---------- MATERIAL FOR THIS TASK ----------
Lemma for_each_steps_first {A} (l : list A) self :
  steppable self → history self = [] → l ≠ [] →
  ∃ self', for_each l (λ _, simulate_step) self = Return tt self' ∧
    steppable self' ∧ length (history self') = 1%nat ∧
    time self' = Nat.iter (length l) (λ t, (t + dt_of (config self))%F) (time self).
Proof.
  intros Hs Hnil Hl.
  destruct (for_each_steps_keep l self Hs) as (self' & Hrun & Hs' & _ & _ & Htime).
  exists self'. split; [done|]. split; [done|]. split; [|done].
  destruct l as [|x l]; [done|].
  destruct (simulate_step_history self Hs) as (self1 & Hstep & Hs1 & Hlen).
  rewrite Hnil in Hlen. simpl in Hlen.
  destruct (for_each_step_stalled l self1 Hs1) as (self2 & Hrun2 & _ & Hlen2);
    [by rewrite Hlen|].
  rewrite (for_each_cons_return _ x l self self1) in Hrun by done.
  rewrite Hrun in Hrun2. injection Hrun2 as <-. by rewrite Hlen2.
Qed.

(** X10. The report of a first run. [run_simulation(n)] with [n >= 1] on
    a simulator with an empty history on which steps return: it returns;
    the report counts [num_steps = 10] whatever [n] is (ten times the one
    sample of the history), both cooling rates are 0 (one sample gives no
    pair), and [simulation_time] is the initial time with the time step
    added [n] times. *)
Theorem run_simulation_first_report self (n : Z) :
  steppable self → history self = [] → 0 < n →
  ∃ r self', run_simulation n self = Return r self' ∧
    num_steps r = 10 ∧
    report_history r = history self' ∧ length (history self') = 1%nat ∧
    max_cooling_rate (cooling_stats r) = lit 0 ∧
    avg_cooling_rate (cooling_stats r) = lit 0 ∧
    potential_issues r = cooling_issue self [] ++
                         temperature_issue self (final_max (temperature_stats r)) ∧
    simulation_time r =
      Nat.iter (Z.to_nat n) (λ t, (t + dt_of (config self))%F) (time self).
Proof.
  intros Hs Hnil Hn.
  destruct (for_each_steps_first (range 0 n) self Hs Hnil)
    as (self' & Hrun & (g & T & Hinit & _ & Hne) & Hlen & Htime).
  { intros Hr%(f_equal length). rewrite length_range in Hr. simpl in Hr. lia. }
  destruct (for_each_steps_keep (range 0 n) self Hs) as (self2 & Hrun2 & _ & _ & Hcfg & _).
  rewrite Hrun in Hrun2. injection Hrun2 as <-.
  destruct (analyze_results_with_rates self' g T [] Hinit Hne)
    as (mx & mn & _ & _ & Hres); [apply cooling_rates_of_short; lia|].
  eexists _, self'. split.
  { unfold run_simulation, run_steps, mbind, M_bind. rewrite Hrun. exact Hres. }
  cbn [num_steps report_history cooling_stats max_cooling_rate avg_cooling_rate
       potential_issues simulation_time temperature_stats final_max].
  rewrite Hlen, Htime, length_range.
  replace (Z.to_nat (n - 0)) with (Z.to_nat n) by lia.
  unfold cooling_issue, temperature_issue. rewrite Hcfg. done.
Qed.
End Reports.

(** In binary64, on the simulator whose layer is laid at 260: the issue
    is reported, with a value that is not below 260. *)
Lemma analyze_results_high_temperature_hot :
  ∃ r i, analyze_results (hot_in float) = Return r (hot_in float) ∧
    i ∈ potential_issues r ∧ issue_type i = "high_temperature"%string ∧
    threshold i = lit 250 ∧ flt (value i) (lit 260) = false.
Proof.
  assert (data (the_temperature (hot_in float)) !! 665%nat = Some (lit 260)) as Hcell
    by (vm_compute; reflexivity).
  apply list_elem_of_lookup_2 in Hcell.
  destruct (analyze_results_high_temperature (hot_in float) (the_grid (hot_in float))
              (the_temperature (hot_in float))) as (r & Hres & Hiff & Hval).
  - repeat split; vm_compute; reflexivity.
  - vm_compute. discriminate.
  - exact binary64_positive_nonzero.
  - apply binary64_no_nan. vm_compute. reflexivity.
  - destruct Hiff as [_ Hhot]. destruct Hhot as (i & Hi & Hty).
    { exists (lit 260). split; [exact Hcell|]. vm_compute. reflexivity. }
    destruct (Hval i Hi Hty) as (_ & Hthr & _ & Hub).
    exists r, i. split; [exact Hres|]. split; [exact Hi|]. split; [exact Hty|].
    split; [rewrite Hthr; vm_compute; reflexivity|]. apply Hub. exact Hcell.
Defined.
----------
**PROBLEM DESCRIPTION**
All that is wanted is an exact copy of the lines above from the one with "rewrite Hlen, Htime, length_range." through the one with "(hot_in float) ∧", with both ends included.

**OUTPUT**
  rewrite Hlen, Htime, length_range.
  replace (Z.to_nat (n - 0)) with (Z.to_nat n) by lia.
  unfold cooling_issue, temperature_issue. rewrite Hcfg. done.
Qed.
End Reports.

(** In binary64, on the simulator whose layer is laid at 260: the issue
    is reported, with a value that is not below 260. *)
Lemma analyze_results_high_temperature_hot :
  ∃ r i, analyze_results (hot_in float) = Return r (hot_in float) ∧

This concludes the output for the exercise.